Мои руки затряслись, и чашка зазвенела о блюдце. Я не вылила на себя горячий чай, только потому что Мирон быстренько забрал у меня их. Говорить я не могла, но покрутила пальцем в воздухе. Мир понял мою просьбу продолжать и стал рассказывать подробнее.
– Буквально через месяц после аппендицита Степка попросил прилететь в Москву, чтобы оформить на меня половину галереи и картины.
Он достал телефон, открыл на нем файл, вручил мне. Буквы расплывались перед глазами. Я вроде бы читала знакомые слова, но они не складывались в понятные предложения.
– Какого хрена? – прошелестела я едва слышно. – Каким образом?
– Ты не знала, как я понимаю? – догадался Мирон.
У меня не было сил даже зыркнуть на него злобно. Я только головой качала, как идиотка.
– Ну я так и понял на оглашении. Ты вообще слушала нотариуса? Он говорил, что дарение произошло до оформления завещания. Оно в принципе носит рекомендательный характер. Все поделено давно.

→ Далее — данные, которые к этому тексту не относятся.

(** * so-analyzer-android: the native JNI helpers of [disassembler.cpp]

    A shallow embedding of the four entry points of the native library
    ([disassembleARM64], [parseELFHeader], [extractStrings] and
    [calculateHash]) and the properties of them that the specification
    states.

    Conventions.
    - A Java [byte[]] is a [list jbyte]; a [jbyte] is kept as its eight raw
      bits ([Byte.byte]) and read either as the signed value the C++ code
      sees through [jbyte*] ([jbyte_to_int]) or, after the cast
      [(unsigned char)], as a value in 0..255 ([to_uchar]).
    - [jint] and [jsize] are 32-bit signed integers, carried as [Z] with the
      range predicate [jint_range]; [size_t] has the width of the target ABI.
    - A [std::string] is the list of its [char]s; a [std::vector] is a list
      that grows at its end. *)

From Stdlib Require Import ZArith List Bool Lia String Ascii.
From Stdlib.Strings Require Import Byte.
Import ListNotations.
Open Scope Z_scope.

(** ** Host types (jni.h and the C++ integer conversions) *)

Module JNI.

(** [jbyte] is [signed char]: eight bits, two's complement. *)
Definition jbyte : Type := byte.

(** The bit pattern of a byte as a number in 0..255. *)
Definition bits (b : byte) : Z := Z.of_N (Byte.to_N b).

(** Integral promotion of a [jbyte] to [int]: sign extension. *)
Definition jbyte_to_int (b : jbyte) : Z :=
  if bits b <? 128 then bits b else bits b - 256.

(** The cast [(unsigned char)x] of an integer: reduction modulo 2^8. *)
Definition to_uchar (x : Z) : Z := x mod 256.
(** What one step of a handler does to the live count. *)
Lemma stepChannel_open (t : Tunnel) (ch : NewChannel) (pc : Pc) :
  let '(t', _, pc') := stepChannel t ch pc in
  open (connStats t') =
  open (connStats t) + (if running pc' then 1 else 0)
                     - (if running pc then 1 else 0).
Proof.
  destruct pc; simpl; try lia.
  - destruct (_ && _); simpl; [lia|].
    destruct (AcceptErr ch); simpl; lia.
  - destruct (protocolHandler id0 ch). simpl. lia.
Qed.

Lemma countRunning_app (hs hs' : list (NewChannel * Pc)) :
  countRunning (hs ++ hs') = countRunning hs + countRunning hs'.
Proof.
  induction hs as [|[ch pc] hs IH]; simpl; [reflexivity|]. rewrite IH. lia.
Qed.

Lemma countRunning_insert (hs : list (NewChannel * Pc)) (i : nat)
    (ch : NewChannel) (pc pc' : Pc) :
  hs !! i = Some (ch, pc) ->
  countRunning (<[i := (ch, pc')]> hs) =
  countRunning hs + (if running pc' then 1 else 0)
                  - (if running pc then 1 else 0).
Proof.
  revert i. induction hs as [|[ch0 pc0] hs IH]; intros i Hi.
  - discriminate.
  - destruct i as [|i]; simpl in *.
    + injection Hi as -> ->. lia.
    + rewrite (IH i Hi). lia.
Qed.
(** C10: the constructor stores [None] when no [nonce_lock] is given, for
    both classes.  On a client whose lock is [None], a request on the
    private path first asks the gate.  Once a permit is granted it raises
    [AttributeError] on entering [with self.nonce_lock]: the permit is
    taken, the stored nonce is unchanged, nothing is sent, and the lock is
    still [None] afterwards.  When the gate grants none, the request ends or
    waits at the gate, with no permit taken: with the timer not started and
    no permit left it waits there.  [__call__] on a [PoloniexPrivateAPI]
    client ends the same way, after this single attempt and without a
    sleep, and calls and callback firings never create a lock.  On a
    [Poloniex] client only [_make_request] itself, for a private command,
    gets as far: every call raises [KeyError] before the gate is asked. *)
Theorem missing_nonce_lock_fails_private_requests
    (w : world) (command : string) (kwargs : gmap string argval) :
  nonce_lock w = None ->
  (forall c now key secret timeout retries coach start_nonce,
     nonce_lock (PoloniexPrivateAPI_init c now key secret timeout retries
                   coach start_nonce None) = None) /\
  fails_at_lock_entry w (PoloniexPrivateAPI__make_request w) /\
  (ident (timer (coach w)) = None ->
   match value (semaphore (coach w)) with
   | S p =>
       exists w',
         PoloniexPrivateAPI__make_request w = (Raise AttributeError, w') /\
         trace w' = trace w ++ [EAcquire] /\
         value (semaphore (coach w')) = p /\
         _nonce w' = _nonce w /\ nonce_lock w' = None
   | O =>
       exists w',
         PoloniexPrivateAPI__make_request w = (Blocked, w') /\
         trace w' = trace w /\
         value (semaphore (coach w')) = 0 /\
         _nonce w' = _nonce w /\ nonce_lock w' = None
   end) /\
  (cls (self w) = PoloniexPrivateAPI ->
   fails_at_lock_entry w (__call__ command kwargs w) /\
   forall ops, nonce_lock (History.run ops w) = None) /\
  (cls (self w) = Poloniex ->
   (let w1 := set_args (<["command" := VStr command]> kwargs) w in
    __call__ command kwargs w = (Raise KeyError, w1) /\
    trace w1 = trace w /\ coach w1 = coach w) /\
   forall c, args w !! "command" = Some (VStr c) ->
             PyStr.in_list c Commands.private = true ->
             fails_at_lock_entry w (_make_request w)).
Proof.
  intros Hlock.
  split; [reflexivity|].
  split; [exact (private_request_without_lock w Hlock)|].
  split.
  { intros Hid. pose proof (private_request_without_lock w Hlock) as Hf.
    unfold fails_at_lock_entry in Hf. rewrite (wait_unstarted _ Hid) in Hf.
    destruct (PoloniexPrivateAPI__make_request w) as [o w'].
    cbn [fst snd] in Hf. destruct Hf as (Hl & Hn & _ & Hcase).
    destruct (value (semaphore (coach w))) as [|p] eqn:Hv;
      destruct Hcase as (-> & Hc & Ht); exists w'; rewrite Hc;
      repeat split; auto. }
  assert (Hcall : forall w0 command0 kwargs0,
            nonce_lock w0 = None -> cls (self w0) = PoloniexPrivateAPI ->
            fails_at_lock_entry w0 (__call__ command0 kwargs0 w0)).
  { intros w0 command0 kwargs0 Hl0 Hc0. rewrite call_unfold, Hc0.
    match goal with |- fails_at_lock_entry _ (_retry _ ?w1) =>
      apply (fails_at_lock_entry_frame w0 w1); try reflexivity;
      apply retry_without_lock; unfold _make_request;
      replace (cls (self w1)) with PoloniexPrivateAPI by (symmetry; exact Hc0);
      apply private_request_without_lock; exact Hl0
    end. }
  split.
  - intros Hcls. split; [exact (Hcall w command kwargs Hlock Hcls)|].
    intros ops. revert w Hlock Hcls.
    induction ops as [|o ops IH]; intros w Hlock Hcls; [exact Hlock|].
    cbn [History.run fold_left]. apply IH.
    + destruct o as [command0 kwargs0|]; cbn [History.step]; [|exact Hlock].
      exact (proj1 (Hcall w command0 kwargs0 Hlock Hcls)).
    + destruct o as [command0 kwargs0|]; cbn [History.step]; [|exact Hcls].
      destruct (Hcall w command0 kwargs0 Hlock Hcls) as (_ & _ & Hs & _).
      rewrite Hs. exact Hcls.
  - intros Hcls. split.
    { cbv zeta. rewrite call_unfold, Hcls. repeat split. }
    intros c Hcmd Hin. unfold _make_request, Poloniex__make_request.
    rewrite Hcls, Hcmd, Hin. exact (private_request_without_lock w Hlock).
Qed.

– Все уже украдено до нас, – автоматически выдала я расхожую цитату. – Нотариус упоминал дарственную? Серьезно?
– Да. Но ты уже была в астрале, как я понял.
– Видимо, да.
Я листнула документ до конца и отдала Мирону телефон. Он неодобрительно причмокнул.
– Ты не читала, Кристин.
– Я ни черта все равно не понимаю в таких документах. Да и не люблю, если честно. Разве мог Степа что-то подарить без моего согласия? Галерея, конечно, записана на него, но я его жена.
– О, наконец, ты начала шевелить мозгами. Конечно, он не мог ничего отписать без твоего разрешения.
Хотелось орать и метать посуду, но я продолжала оцепенело сидеть и тихо спрашивать:
– Тогда как..? Как тебе досталась моя галерея не через мой труп, Мирон?
– Ты подписывала какие-нибудь бумаги, не глядя?
Я прикрыла глаза рукой. Мирон быстро сделал выводы.
– Понятно. У него была твоя подпись. Или доверенность? Я не помню точно. У меня тоже острая аллергия на бумажки и юридический язык. Степа уверял, что все уладил. Я думал, вторая половина остается у тебя.
– А на деле оказалось, что такую же дарственную он оформил Наташе и детям. Потрясающе.
– Очень похоже на то.
Мирон взял чашку и запил очередной укус бутерброда. Как будто мы обсуждали не дело всей моей жизни, а какую-нибудь дурацкую вазу или диван.